- TASK STATEMENT -
A set of records appears below. Print them all, word for word.

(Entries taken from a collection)
BEGIN

(** * pysradb command line interface: a shallow embedding of [pysradb/cli.py]

    The module under study is a thin command-line layer: every handler
    probes the file system for a metadata snapshot, builds a metadata source
    (local SQLite snapshot or web API), makes one or more calls on it and
    hands the resulting table to a printer.  The interesting content is
    therefore *which* external calls are made, with *which* arguments, in
    *which* order, and what happens when one of them raises.

    The embedding is a writer/exception monad: a computation yields the list
    of external events it performed and either a value or a raised Python
    exception.  External collaborators (pandas, the file system, the
    [SRAweb]/[SRAdb] classes, the three search classes) are fields of an
    environment record [Env]; the code of [cli.py] itself is translated
    function by function.  Paths follow POSIX ([os.sep = "/"],
    [os.linesep = "\n"]). *)

From Stdlib Require Import Ascii ZArith.
From stdpp Require Import base strings list gmap.

Local Open Scope string_scope.
Local Open Scope list_scope.

(** ** Python strings

    A character is a Unicode code point below 256, held in [ascii] (whose
    values are the 256 eight-bit codes); a string is a sequence of such
    code points.  The whitespace and case classes below are Python's on
    that range; text with code points from 256 on is not represented. *)

Module PyStr.

Definition tab : ascii := Ascii.ascii_of_nat 9%nat.
Definition newline : ascii := Ascii.ascii_of_nat 10%nat.

Definition TAB : string := String tab "".
Definition NL : string := String newline "".

(** [os.linesep] and [os.sep] on POSIX. *)
Definition linesep : string := NL.
Definition sep : string := "/".

(** [c.isspace()]: the code points below 256 that Python treats as
    whitespace, for [str.strip]/[str.lstrip] without argument and for the
    regex class [\s] on [str]: U+0009 to U+000D (TAB, LF, VT, FF, CR),
    U+001C to U+001F (FS, GS, RS, US), U+0020 (space), U+0085 (NEL) and
    U+00A0 (no-break space). *)
Definition isspace (c : ascii) : bool :=
  let n := Ascii.nat_of_ascii c in
  (((9 <=? n) && (n <=? 13)) || ((28 <=? n) && (n <=? 32))
   || (n =? 133) || (n =? 160))%nat.

(** The code points below 256 that [str.lower] changes: A to Z, and
    U+00C0 to U+00DE except the multiplication sign U+00D7; each goes to
    the code point 32 above. *)
Definition isupper (c : ascii) : bool :=
  let n := Ascii.nat_of_ascii c in
  (((65 <=? n) && (n <=? 90))
   || ((192 <=? n) && (n <=? 214)) || ((216 <=? n) && (n <=? 222)))%nat.

Definition lower_char (c : ascii) : ascii :=
  if isupper c then Ascii.ascii_of_nat (Ascii.nat_of_ascii c + 32)%nat else c.

(** [s.lower()] *)
Fixpoint lower (s : string) : string :=
  match s with
  | EmptyString => EmptyString
  | String c r => String (lower_char c) (lower r)
  end.

(** [s.startswith(p)] *)
Fixpoint startswith (s p : string) : bool :=
  match p, s with
  | EmptyString, _ => true
  | String _ _, EmptyString => false
  | String a p', String b s' => Ascii.eqb a b && startswith s' p'
  end.

(** [s.endswith(p)]: the last [len(p)] characters of [s] are [p]. *)
Definition endswith (s p : string) : bool :=
  let n := String.length s in
  let m := String.length p in
  (m <=? n)%nat && String.eqb (String.substring (n - m) m s) p.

END

- RESPONSE TO THE EXERCISE -
(** * pysradb command line interface: a shallow embedding of [pysradb/cli.py]

    The module under study is a thin command-line layer: every handler
    probes the file system for a metadata snapshot, builds a metadata source
    (local SQLite snapshot or web API), makes one or more calls on it and
    hands the resulting table to a printer.  The interesting content is
    therefore *which* external calls are made, with *which* arguments, in
    *which* order, and what happens when one of them raises.

    The embedding is a writer/exception monad: a computation yields the list
    of external events it performed and either a value or a raised Python
    exception.  External collaborators (pandas, the file system, the
    [SRAweb]/[SRAdb] classes, the three search classes) are fields of an
    environment record [Env]; the code of [cli.py] itself is translated
    function by function.  Paths follow POSIX ([os.sep = "/"],
    [os.linesep = "\n"]). *)

From Stdlib Require Import Ascii ZArith.
From stdpp Require Import base strings list gmap.

Local Open Scope string_scope.
Local Open Scope list_scope.

(** ** Python strings

    A character is a Unicode code point below 256, held in [ascii] (whose
    values are the 256 eight-bit codes); a string is a sequence of such
    code points.  The whitespace and case classes below are Python's on
    that range; text with code points from 256 on is not represented. *)

Module PyStr.

Definition tab : ascii := Ascii.ascii_of_nat 9%nat.
Definition newline : ascii := Ascii.ascii_of_nat 10%nat.

Definition TAB : string := String tab "".
Definition NL : string := String newline "".

(** [os.linesep] and [os.sep] on POSIX. *)
Definition linesep : string := NL.
Definition sep : string := "/".

(** [c.isspace()]: the code points below 256 that Python treats as
    whitespace, for [str.strip]/[str.lstrip] without argument and for the
    regex class [\s] on [str]: U+0009 to U+000D (TAB, LF, VT, FF, CR),
    U+001C to U+001F (FS, GS, RS, US), U+0020 (space), U+0085 (NEL) and
    U+00A0 (no-break space). *)
Definition isspace (c : ascii) : bool :=
  let n := Ascii.nat_of_ascii c in
  (((9 <=? n) && (n <=? 13)) || ((28 <=? n) && (n <=? 32))
   || (n =? 133) || (n =? 160))%nat.

(** The code points below 256 that [str.lower] changes: A to Z, and
    U+00C0 to U+00DE except the multiplication sign U+00D7; each goes to
    the code point 32 above. *)
Definition isupper (c : ascii) : bool :=
  let n := Ascii.nat_of_ascii c in
  (((65 <=? n) && (n <=? 90))
   || ((192 <=? n) && (n <=? 214)) || ((216 <=? n) && (n <=? 222)))%nat.

Definition lower_char (c : ascii) : ascii :=
  if isupper c then Ascii.ascii_of_nat (Ascii.nat_of_ascii c + 32)%nat else c.

(** [s.lower()] *)
Fixpoint lower (s : string) : string :=
  match s with
  | EmptyString => EmptyString
  | String c r => String (lower_char c) (lower r)
  end.

(** [s.startswith(p)] *)
Fixpoint startswith (s p : string) : bool :=
  match p, s with
  | EmptyString, _ => true
  | String _ _, EmptyString => false
  | String a p', String b s' => Ascii.eqb a b && startswith s' p'
  end.

(** [s.endswith(p)]: the last [len(p)] characters of [s] are [p]. *)
Definition endswith (s p : string) : bool :=
  let n := String.length s in
  let m := String.length p in
  (m <=? n)%nat && String.eqb (String.substring (n - m) m s) p.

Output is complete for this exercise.